Growing International Scrutiny
The platform has already encountered resistance across multiple jurisdictions. Countries including Australia, France, Germany, Singapore, Thailand and India have either restricted access, blocked services or treated the platform as an unauthorised gambling operation. Similar scrutiny has surfaced across parts of Latin America and Europe as regulators try to determine whether prediction markets should fall under securities law, gaming law, or an entirely separate regime.
The fight has become especially visible in the United States, where prediction markets have drawn opposition from parts of the gambling industry, tribal gaming groups and some regulators who argue the products can operate like sports betting or political wagering while avoiding the licensing structures imposed on conventional operators.
Questions around market integrity have also followed the industry. Critics have pointed to the possibility of insider-driven trading on event outcomes, particularly in markets connected to politics, regulation or current affairs. Operators counter that information asymmetry exists across all speculative markets and does not automatically transform prediction contracts into gambling products.

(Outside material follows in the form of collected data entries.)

(** * TravanaSpot: review collection, chunking and merging

    A shallow embedding of the core of the TravanaSpot browser extension:
    the record extractor and the adaptive collector of the content script
    ([extractReviewsFromDOM], [collectReviewsWithScrolling]) and the
    chunker, merger and analysis entry points of [TravanaSpotBrowserAI]
    ([createOptimizedChunks], [mergeKeywordAnalysis], [analyzeReviews],
    [askQuestion], [fallbackReviewAnalysis]).

    Conventions of the embedding.
    - A JavaScript string is a [string]; its characters stand for code
      units, [String.length] for [.length].
    - Lengths, indices and counters are integers ([Z] or [nat]): they
      stay far below 2^53, where the doubles of the source are exact.
      The counts that the merger adds come from the model's answers and
      are doubles ([Double.Number]), with the rounding of [+=].
    - A property that may be absent is an [option] ([None] is
      [undefined]); truthiness is written out where the source tests it.
    - A function that may throw returns an [Outcome]; [try]/[catch] is a
      match on it. What is thrown is an error with a message.
    - The live document and the on-device model are external: they enter
      the definitions as oracles (records of functions), so that every
      theorem quantifies over all of their behaviours. *)

From Stdlib Require Import ZArith Lia String Ascii List Sorted.
From stdpp Require Import base option list strings gmap pretty.

Set Warnings "-register-all".
Open Scope string_scope.
Open Scope list_scope.
Open Scope nat_scope.

(** ** JavaScript values, exceptions and string primitives *)

Module Js.

(** The completion of a call: a value, or a thrown error with its
    message. A thrown [null] or [undefined] is left out of the model: a
    handler that reads [error.message] would itself throw on it. *)
Inductive Outcome (A : Type) : Type :=
| Return (a : A)
| Throw (message : string).
Arguments Return {A} a.
Arguments Throw {A} message.

#[global] Instance outcome_ret : MRet Outcome := fun A a => Return a.
#[global] Instance outcome_bind : MBind Outcome := fun A B k o =>
  match o with
  | Return a => k a
  | Throw m => Throw m
  end.
#[global] Instance outcome_fmap : FMap Outcome := fun A B f o =>
  match o with
  | Return a => Return (f a)
  | Throw m => Throw m
  end.

(** [try { body } catch (error) { handler(error.message) }] *)
Definition tryCatch {A} (body : Outcome A) (handler : string -> Outcome A) : Outcome A :=
  match body with
  | Return a => Return a
  | Throw m => handler m
  end.

(** [s.includes(sub)] *)
Fixpoint includes (s sub : string) : bool :=
  String.prefix sub s ||
  match s with
  | EmptyString => false
  | String _ rest => includes rest sub
  end.

Definition lowerChar (c : ascii) : ascii :=
  let n := nat_of_ascii c in
  if (65 <=? n)%nat && (n <=? 90)%nat then ascii_of_nat (n + 32) else c.

(** [s.toLowerCase()] on the letters A-Z. *)
Fixpoint toLowerCase (s : string) : string :=
  match s with
  | EmptyString => EmptyString
  | String c rest => String (lowerChar c) (toLowerCase rest)
  end.

(** White space of [trim] and of the regular expression class [\s],
    among the code units below 256: tab, line feed, vertical tab, form
    feed, carriage return, space and the no-break space U+00A0. *)
Definition isSpace (c : ascii) : bool :=
  let n := nat_of_ascii c in
  ((9 <=? n)%nat && (n <=? 13)%nat) || (n =? 32)%nat || (n =? 160)%nat.

(** The class [\d]. *)
Definition isDigit (c : ascii) : bool :=
  let n := nat_of_ascii c in (48 <=? n)%nat && (n <=? 57)%nat.

(** The class [[A-Za-z]]. *)
Definition isLetter (c : ascii) : bool :=
  let n := nat_of_ascii c in
  ((65 <=? n)%nat && (n <=? 90)%nat) || ((97 <=? n)%nat && (n <=? 122)%nat).

Fixpoint dropWhile (p : ascii -> bool) (s : string) : string :=
  match s with
  | EmptyString => EmptyString
  | String c rest => if p c then dropWhile p rest else s
  end.

Fixpoint takeWhile (p : ascii -> bool) (s : string) : string :=
  match s with
  | EmptyString => EmptyString
  | String c rest => if p c then String c (takeWhile p rest) else EmptyString
  end.

(** [s.trim()] *)
Definition trim (s : string) : string :=
  String.rev (dropWhile isSpace (String.rev (dropWhile isSpace s))).

(** [s.substring(0, n)] *)
Definition substring0 (n : nat) (s : string) : string := String.substring 0 n s.

(** [s.substring(n)] for [n <= s.length] *)
Fixpoint dropChars (n : nat) (s : string) : string :=
  match n, s with
  | O, _ => s
  | S k, String _ rest => dropChars k rest
  | S _, EmptyString => EmptyString
  end.

(** [l.join(sep)] *)
Fixpoint join (sep : string) (l : list string) : string :=
  match l with
  | [] => EmptyString
  | [x] => x
  | x :: rest => x +:+ sep +:+ join sep rest
  end.

(** Truthiness of an optional string property: [undefined] and the empty
    string are falsy. *)
Definition truthyStr (o : option string) : bool :=
  match o with
  | Some s => negb (String.eqb s EmptyString)
  | None => false
  end.

(** [a || b] on optional strings. *)
Definition orStr (a b : option string) : option string :=
  if truthyStr a then a else b.

(** [parseInt(ds)] on a run of decimal digits (exact below 2^53). *)
Definition digitValue (c : ascii) : Z := Z.of_nat (nat_of_ascii c) - 48.

Fixpoint parseDigits (acc : Z) (ds : string) : Z :=
  match ds with
  | EmptyString => acc
  | String c rest => parseDigits (10 * acc + digitValue c) rest
  end.

Definition parseInt (ds : string) : Z := parseDigits 0 ds.

(** Results handed to the presentation layer are plain objects; they are
    kept as property lists in insertion order. *)
Inductive Value : Type :=
| VUndefined
| VNull
| VBool (b : bool)
| VNum (z : Z)
| VStr (s : string)
| VArr (items : list Value)
| VObj (props : list (string * Value)).

Definition truthy (v : Value) : bool :=
  match v with
  | VUndefined | VNull => false
  | VBool b => b
  | VNum z => negb (z =? 0)%Z
  | VStr s => negb (String.eqb s EmptyString)
  | VArr _ | VObj _ => true
  end.

(** [a || b] *)
Definition orValue (a b : Value) : Value := if truthy a then a else b.

Fixpoint assoc (k : string) (props : list (string * Value)) : option Value :=
  match props with
  | [] => None
  | (k', v) :: rest => if String.eqb k k' then Some v else assoc k rest
  end.

(** [obj.k]: the own property, or [undefined]. *)
Definition getKey (k : string) (obj : Value) : Value :=
  match obj with
  | VObj props => default VUndefined (assoc k props)
  | _ => VUndefined
  end.

(** [k in obj] for own properties. *)
Definition hasKey (k : string) (obj : Value) : bool :=
  match obj with
  | VObj props => bool_decide (is_Some (assoc k props))
  | _ => false
  end.

Fixpoint setProp (k : string) (v : Value) (props : list (string * Value))
  : list (string * Value) :=
  match props with
  | [] => [(k, v)]
  | (k', v') :: rest =>
      if String.eqb k k' then (k, v) :: rest else (k', v') :: setProp k v rest
  end.

(** [{...obj, k: v}] and [obj.k = v]: an existing key keeps its place, a
    new key goes last. *)
Definition setKey (k : string) (v : Value) (obj : Value) : Value :=
  match obj with
  | VObj props => VObj (setProp k v props)
  | other => other
  end.

Definition strings (l : list string) : Value := VArr (map VStr l).

End Js.

Import Js.

(** ** Numbers: the doubles of [+=], [/], [*] and [Math.round] *)

Module Double.

Local Open Scope Z_scope.

(** A JavaScript number is an IEEE 754 double. Every finite double is a
    whole number of units of 2^-1074, the smallest positive double, and
    is kept as that number of units: [Finite (2 ^ 1074)] is 1. The two
    zeros are not told apart: [-0] is falsy like [0], and a sum of doubles
    other than [-0] is never [-0]. *)
Inductive Number : Type :=
| Finite (units : Z)
| PosInfinity
| NegInfinity
| NotANumber.

Definition zero : Number := Finite 0.

(** 2^1024 in units: the first magnitude that is no finite double. *)
Definition overflow : Z := 2 ^ 2098.

(** The magnitude of the double nearest to [num / den] units, for
    [0 <= num] and [0 < den]: the quotient is cut to 53 significant bits
    and rounded to nearest, a tie going to the even neighbour. Below 2^53
    units (the subnormal and the first normal doubles) nothing is cut. *)
Definition roundMagnitude (num den : Z) : Z :=
  let shift := Z.max 0 (Z.log2 (num / den) + 1 - 53) in
  let grid := den * 2 ^ shift in
  let q := num / grid in
  let r := num mod grid in
  ((if (grid <? 2 * r) || ((2 * r =? grid) && Z.odd q) then q + 1 else q) * 2 ^ shift)%Z.

(** The double nearest to [num / den] units, for [0 < den]. *)
Definition round (num den : Z) : Number :=
  let m := roundMagnitude (Z.abs num) den in
  if (overflow <=? m)%Z then (if (num <? 0)%Z then NegInfinity else PosInfinity)
  else Finite (Z.sgn num * m).

(** [x + y] *)
Definition add (x y : Number) : Number :=
  match x, y with
  | NotANumber, _ | _, NotANumber => NotANumber
  | PosInfinity, NegInfinity | NegInfinity, PosInfinity => NotANumber
  | PosInfinity, _ | _, PosInfinity => PosInfinity
  | NegInfinity, _ | _, NegInfinity => NegInfinity
  | Finite a, Finite b => round (a + b) 1
  end.

(** Falsy numbers: zero and [NaN]. *)
Definition falsy (x : Number) : bool :=
  match x with
  | Finite u => (u =? 0)%Z
  | NotANumber => true
  | _ => false
  end.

A Test Case Beyond South Korea
South Korea’s review will not settle that broader argument. But it adds another signal that regulators outside the crypto and fintech sphere are no longer treating prediction markets as niche experiments operating beneath the radar.
For companies in the sector, the larger problem is becoming increasingly obvious: the more mainstream these platforms become, the harder it gets to avoid the legal definitions already embedded in national gambling laws.